→ Aim of the exercise
Could you set down every record exactly as it appears?
BEGIN Supplied records
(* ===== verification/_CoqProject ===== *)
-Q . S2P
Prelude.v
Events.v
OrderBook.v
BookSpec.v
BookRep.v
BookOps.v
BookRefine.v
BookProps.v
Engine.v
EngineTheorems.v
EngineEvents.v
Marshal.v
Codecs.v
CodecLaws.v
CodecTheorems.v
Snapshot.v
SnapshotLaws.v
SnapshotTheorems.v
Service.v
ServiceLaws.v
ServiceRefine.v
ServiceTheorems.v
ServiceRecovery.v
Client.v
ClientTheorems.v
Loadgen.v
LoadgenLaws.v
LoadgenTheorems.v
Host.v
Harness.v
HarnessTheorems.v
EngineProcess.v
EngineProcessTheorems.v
END Supplied records
→ Result of this exercise
(* ===== verification/_CoqProject ===== *)
-Q . S2P
Prelude.v
Events.v
OrderBook.v
BookSpec.v
BookRep.v
BookOps.v
BookRefine.v
BookProps.v
Engine.v
EngineTheorems.v
EngineEvents.v
Marshal.v
Codecs.v
CodecLaws.v
CodecTheorems.v
Snapshot.v
SnapshotLaws.v
SnapshotTheorems.v
Service.v
ServiceLaws.v
ServiceRefine.v
ServiceTheorems.v
ServiceRecovery.v
Client.v
ClientTheorems.v
Loadgen.v
LoadgenLaws.v
LoadgenTheorems.v
Host.v
Harness.v
HarnessTheorems.v
EngineProcess.v
EngineProcessTheorems.v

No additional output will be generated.